— Goal of the exercise —
Whenever the string "xorb" turns up in a line of the data below, copy that line.

— Exercise data —
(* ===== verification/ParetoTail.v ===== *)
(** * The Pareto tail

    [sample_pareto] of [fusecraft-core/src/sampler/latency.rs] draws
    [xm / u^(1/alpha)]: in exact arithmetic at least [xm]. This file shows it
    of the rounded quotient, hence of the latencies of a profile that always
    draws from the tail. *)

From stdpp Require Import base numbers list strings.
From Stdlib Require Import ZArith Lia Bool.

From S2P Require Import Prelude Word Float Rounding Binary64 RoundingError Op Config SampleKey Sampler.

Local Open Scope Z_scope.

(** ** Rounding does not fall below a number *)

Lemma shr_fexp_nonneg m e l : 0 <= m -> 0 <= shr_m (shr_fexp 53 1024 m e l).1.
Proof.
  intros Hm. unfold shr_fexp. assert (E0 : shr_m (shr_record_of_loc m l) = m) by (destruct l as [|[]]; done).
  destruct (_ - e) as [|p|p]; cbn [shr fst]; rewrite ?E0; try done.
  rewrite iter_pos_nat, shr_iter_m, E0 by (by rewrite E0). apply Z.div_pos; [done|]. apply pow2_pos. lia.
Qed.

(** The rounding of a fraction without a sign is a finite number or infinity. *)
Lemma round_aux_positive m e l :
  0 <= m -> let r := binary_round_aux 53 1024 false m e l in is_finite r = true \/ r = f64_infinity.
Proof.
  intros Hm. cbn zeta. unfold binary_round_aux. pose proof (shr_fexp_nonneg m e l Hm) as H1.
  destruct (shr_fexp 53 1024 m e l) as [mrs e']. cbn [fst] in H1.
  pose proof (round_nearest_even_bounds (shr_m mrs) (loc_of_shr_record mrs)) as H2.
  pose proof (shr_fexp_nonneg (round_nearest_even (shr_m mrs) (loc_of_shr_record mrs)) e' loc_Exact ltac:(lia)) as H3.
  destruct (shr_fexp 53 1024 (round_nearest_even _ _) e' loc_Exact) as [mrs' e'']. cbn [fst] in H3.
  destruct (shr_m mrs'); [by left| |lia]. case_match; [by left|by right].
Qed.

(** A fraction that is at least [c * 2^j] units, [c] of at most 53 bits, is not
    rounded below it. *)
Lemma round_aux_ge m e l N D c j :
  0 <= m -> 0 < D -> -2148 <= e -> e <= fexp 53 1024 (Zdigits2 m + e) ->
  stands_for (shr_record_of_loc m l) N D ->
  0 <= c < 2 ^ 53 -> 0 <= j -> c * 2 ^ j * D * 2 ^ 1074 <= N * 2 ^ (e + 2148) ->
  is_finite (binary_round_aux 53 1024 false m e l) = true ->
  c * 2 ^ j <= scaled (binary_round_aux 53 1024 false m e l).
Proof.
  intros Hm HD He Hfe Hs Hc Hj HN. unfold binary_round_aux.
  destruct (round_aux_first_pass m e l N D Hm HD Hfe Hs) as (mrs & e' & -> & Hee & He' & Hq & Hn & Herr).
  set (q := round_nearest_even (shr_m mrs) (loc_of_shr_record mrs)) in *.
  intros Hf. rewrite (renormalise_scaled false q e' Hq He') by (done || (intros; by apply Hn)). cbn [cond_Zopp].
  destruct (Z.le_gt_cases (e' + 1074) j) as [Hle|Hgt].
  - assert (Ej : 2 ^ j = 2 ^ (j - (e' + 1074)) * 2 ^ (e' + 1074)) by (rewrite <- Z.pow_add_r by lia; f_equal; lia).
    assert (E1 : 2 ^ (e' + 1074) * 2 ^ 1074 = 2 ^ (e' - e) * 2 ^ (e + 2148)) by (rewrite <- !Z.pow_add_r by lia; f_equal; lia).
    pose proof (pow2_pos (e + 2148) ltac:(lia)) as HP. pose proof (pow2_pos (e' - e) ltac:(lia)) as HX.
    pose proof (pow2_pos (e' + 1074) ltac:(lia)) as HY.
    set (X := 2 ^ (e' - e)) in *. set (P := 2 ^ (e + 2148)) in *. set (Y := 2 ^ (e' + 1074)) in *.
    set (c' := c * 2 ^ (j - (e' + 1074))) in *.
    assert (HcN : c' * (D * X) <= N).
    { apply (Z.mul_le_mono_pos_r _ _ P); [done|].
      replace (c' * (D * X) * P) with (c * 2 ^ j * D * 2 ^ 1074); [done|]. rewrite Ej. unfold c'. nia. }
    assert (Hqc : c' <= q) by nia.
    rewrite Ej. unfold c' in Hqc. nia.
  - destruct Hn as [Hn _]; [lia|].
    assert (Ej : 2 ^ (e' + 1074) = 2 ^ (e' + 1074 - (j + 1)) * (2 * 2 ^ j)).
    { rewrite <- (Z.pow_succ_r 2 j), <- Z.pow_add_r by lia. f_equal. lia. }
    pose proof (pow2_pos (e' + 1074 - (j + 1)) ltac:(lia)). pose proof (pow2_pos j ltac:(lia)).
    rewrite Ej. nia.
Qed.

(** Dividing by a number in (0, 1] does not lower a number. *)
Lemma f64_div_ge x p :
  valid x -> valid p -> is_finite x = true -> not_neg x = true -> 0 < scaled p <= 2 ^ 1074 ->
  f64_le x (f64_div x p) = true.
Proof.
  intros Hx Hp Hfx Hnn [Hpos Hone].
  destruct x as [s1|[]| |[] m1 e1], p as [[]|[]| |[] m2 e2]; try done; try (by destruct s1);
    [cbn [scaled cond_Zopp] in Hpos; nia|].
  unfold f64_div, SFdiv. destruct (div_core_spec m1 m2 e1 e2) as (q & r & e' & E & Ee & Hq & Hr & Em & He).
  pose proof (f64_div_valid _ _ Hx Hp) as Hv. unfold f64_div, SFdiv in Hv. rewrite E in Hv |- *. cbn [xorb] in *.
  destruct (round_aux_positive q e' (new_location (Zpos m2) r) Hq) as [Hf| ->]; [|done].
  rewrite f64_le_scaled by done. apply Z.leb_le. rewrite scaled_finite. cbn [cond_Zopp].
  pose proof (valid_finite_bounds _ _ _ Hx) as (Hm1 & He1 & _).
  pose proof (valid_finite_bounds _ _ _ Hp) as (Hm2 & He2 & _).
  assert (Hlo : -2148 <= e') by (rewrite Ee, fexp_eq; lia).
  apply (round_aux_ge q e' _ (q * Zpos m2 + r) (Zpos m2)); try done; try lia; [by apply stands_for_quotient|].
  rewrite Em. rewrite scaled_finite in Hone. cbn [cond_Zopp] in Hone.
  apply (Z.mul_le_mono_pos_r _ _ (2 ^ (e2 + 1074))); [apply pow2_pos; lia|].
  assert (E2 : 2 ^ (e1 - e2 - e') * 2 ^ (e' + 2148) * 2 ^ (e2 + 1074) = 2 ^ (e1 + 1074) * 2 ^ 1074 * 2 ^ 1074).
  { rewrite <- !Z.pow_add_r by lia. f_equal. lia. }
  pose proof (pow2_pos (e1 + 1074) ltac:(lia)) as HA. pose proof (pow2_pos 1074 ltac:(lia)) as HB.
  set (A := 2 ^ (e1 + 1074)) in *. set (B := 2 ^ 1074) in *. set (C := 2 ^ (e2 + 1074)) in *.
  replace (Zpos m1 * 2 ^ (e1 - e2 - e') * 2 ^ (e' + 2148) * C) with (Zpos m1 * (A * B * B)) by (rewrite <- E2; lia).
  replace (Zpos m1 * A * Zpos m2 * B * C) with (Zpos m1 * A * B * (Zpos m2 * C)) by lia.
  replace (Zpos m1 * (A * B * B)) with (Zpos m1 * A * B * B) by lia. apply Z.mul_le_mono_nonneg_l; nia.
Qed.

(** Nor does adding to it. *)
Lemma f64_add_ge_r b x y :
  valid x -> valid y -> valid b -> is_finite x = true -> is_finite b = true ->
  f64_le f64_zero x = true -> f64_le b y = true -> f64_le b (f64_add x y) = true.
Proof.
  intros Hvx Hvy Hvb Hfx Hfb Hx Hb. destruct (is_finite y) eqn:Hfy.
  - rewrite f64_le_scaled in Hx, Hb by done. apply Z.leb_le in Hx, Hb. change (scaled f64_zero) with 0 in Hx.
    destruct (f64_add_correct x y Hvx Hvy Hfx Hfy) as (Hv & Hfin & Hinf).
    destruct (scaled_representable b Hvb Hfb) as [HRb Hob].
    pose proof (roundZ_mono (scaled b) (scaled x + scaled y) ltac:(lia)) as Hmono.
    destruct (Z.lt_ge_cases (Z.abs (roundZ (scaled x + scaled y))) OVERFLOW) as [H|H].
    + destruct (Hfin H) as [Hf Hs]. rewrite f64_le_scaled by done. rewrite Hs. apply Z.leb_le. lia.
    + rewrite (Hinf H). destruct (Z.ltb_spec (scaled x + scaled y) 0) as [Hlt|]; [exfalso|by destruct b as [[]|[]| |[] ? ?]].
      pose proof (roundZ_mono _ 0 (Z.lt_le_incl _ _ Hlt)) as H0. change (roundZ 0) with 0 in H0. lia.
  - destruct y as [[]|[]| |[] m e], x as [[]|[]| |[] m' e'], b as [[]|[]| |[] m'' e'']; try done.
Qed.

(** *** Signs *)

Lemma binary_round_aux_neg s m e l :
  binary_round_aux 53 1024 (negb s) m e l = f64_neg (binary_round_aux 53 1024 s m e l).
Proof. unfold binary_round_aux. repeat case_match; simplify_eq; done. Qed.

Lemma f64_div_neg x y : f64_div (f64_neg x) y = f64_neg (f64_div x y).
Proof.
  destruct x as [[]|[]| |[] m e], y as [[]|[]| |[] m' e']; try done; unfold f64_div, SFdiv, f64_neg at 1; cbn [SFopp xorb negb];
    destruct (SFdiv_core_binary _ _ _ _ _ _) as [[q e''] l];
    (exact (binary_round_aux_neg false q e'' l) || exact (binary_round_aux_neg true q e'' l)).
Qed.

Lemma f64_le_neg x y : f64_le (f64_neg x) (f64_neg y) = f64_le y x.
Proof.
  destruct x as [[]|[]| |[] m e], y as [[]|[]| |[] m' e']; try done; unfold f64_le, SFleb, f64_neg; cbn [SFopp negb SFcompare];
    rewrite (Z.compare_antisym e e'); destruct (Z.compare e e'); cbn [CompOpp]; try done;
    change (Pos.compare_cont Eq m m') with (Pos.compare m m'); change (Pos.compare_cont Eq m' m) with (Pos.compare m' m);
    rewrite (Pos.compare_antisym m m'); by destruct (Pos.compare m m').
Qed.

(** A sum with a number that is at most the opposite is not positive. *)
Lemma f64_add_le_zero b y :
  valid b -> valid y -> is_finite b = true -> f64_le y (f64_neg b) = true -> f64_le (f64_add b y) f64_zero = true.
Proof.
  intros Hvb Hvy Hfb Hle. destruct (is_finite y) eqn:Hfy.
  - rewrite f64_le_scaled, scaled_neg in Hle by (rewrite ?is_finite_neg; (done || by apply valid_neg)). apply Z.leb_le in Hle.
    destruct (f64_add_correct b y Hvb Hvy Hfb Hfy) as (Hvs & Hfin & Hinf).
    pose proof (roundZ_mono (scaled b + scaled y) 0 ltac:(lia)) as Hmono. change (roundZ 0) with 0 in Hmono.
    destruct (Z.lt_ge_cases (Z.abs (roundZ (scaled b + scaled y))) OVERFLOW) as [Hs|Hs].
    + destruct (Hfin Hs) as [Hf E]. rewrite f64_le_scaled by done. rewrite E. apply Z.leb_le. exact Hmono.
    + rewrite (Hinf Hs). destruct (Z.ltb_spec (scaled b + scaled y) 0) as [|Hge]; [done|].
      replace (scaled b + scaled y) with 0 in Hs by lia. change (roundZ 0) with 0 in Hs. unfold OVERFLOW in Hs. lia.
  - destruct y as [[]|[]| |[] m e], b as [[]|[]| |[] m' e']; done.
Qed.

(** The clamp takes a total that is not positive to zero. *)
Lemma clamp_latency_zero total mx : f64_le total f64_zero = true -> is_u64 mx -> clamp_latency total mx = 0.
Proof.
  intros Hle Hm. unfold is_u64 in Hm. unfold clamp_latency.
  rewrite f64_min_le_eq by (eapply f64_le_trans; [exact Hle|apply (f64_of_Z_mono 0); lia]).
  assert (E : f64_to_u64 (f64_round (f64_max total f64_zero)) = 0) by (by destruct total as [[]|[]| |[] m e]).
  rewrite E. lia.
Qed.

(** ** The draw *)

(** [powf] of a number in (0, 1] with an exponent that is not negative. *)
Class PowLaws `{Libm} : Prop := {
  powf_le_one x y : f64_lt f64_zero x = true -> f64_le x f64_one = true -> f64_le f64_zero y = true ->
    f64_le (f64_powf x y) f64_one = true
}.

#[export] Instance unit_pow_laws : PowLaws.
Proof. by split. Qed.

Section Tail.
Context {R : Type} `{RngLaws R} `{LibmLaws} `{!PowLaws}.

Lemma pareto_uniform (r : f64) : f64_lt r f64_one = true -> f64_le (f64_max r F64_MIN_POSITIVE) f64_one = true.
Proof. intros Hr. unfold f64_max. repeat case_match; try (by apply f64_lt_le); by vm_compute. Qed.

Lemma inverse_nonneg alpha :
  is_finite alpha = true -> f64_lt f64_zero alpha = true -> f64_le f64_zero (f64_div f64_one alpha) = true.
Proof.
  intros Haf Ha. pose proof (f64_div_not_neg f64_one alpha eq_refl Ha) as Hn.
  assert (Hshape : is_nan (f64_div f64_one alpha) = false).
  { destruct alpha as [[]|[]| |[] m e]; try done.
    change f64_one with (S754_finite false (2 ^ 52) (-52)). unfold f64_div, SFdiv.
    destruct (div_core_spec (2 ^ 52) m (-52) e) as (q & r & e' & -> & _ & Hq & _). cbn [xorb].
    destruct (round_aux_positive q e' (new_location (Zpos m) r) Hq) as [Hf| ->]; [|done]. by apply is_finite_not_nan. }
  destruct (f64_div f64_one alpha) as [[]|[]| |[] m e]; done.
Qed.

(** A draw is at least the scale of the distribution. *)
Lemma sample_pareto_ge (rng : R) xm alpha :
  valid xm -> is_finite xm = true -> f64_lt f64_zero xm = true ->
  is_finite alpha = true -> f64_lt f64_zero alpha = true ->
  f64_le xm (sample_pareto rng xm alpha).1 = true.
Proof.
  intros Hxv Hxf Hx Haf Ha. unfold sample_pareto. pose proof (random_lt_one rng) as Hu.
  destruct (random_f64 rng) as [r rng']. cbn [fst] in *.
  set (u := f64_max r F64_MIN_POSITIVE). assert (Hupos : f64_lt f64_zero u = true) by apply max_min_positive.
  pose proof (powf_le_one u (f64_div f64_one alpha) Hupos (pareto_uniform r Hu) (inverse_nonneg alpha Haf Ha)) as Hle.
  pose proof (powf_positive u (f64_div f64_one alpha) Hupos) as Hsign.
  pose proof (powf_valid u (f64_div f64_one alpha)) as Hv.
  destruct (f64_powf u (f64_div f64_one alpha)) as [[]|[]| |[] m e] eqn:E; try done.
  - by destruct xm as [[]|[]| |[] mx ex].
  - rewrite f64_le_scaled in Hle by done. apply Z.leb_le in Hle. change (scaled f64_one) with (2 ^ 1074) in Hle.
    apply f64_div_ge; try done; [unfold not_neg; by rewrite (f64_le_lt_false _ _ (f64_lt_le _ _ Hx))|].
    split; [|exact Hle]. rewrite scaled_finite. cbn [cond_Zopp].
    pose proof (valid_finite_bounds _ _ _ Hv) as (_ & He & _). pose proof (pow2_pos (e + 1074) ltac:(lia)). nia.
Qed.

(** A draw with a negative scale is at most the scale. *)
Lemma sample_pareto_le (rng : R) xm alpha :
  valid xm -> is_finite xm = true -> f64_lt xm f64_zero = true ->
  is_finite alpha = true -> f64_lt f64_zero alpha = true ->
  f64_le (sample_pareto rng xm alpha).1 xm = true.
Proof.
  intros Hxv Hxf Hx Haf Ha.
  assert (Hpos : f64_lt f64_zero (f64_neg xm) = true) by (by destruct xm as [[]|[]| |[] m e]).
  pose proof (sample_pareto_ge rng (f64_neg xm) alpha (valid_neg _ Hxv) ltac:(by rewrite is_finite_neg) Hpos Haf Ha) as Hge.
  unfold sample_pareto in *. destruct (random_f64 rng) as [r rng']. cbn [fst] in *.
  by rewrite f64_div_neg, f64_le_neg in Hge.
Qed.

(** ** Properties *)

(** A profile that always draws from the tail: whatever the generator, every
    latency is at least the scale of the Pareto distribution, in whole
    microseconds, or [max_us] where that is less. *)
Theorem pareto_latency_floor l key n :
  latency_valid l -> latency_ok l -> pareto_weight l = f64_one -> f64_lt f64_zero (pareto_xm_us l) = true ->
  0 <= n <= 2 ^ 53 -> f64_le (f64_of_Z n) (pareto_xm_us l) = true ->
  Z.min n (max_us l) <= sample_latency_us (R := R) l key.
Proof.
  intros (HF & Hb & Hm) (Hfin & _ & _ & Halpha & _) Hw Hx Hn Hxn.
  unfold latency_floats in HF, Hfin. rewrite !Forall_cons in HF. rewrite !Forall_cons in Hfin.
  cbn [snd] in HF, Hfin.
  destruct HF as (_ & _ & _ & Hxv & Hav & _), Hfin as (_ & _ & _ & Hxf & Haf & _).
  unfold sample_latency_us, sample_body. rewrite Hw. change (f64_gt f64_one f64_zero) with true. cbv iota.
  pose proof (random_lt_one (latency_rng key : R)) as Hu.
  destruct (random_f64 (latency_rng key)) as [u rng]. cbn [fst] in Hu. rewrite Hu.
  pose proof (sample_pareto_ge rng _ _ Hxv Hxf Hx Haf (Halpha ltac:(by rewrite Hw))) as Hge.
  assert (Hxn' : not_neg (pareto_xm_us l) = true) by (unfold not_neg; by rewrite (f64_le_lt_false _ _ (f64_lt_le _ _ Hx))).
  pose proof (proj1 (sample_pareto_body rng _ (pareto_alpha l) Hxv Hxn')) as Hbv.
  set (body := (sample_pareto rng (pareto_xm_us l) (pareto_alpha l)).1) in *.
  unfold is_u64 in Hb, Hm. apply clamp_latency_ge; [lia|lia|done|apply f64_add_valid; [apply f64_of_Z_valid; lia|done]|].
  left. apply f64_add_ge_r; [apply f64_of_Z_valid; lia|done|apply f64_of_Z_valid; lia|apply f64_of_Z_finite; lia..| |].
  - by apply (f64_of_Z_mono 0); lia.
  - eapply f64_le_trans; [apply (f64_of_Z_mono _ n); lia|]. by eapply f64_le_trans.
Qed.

— Reply to the task —
  pose proof (f64_div_valid _ _ Hx Hp) as Hv. unfold f64_div, SFdiv in Hv. rewrite E in Hv |- *. cbn [xorb] in *.
  destruct x as [[]|[]| |[] m e], y as [[]|[]| |[] m' e']; try done; unfold f64_div, SFdiv, f64_neg at 1; cbn [SFopp xorb negb];
    destruct (div_core_spec (2 ^ 52) m (-52) e) as (q & r & e' & -> & _ & Hq & _). cbn [xorb].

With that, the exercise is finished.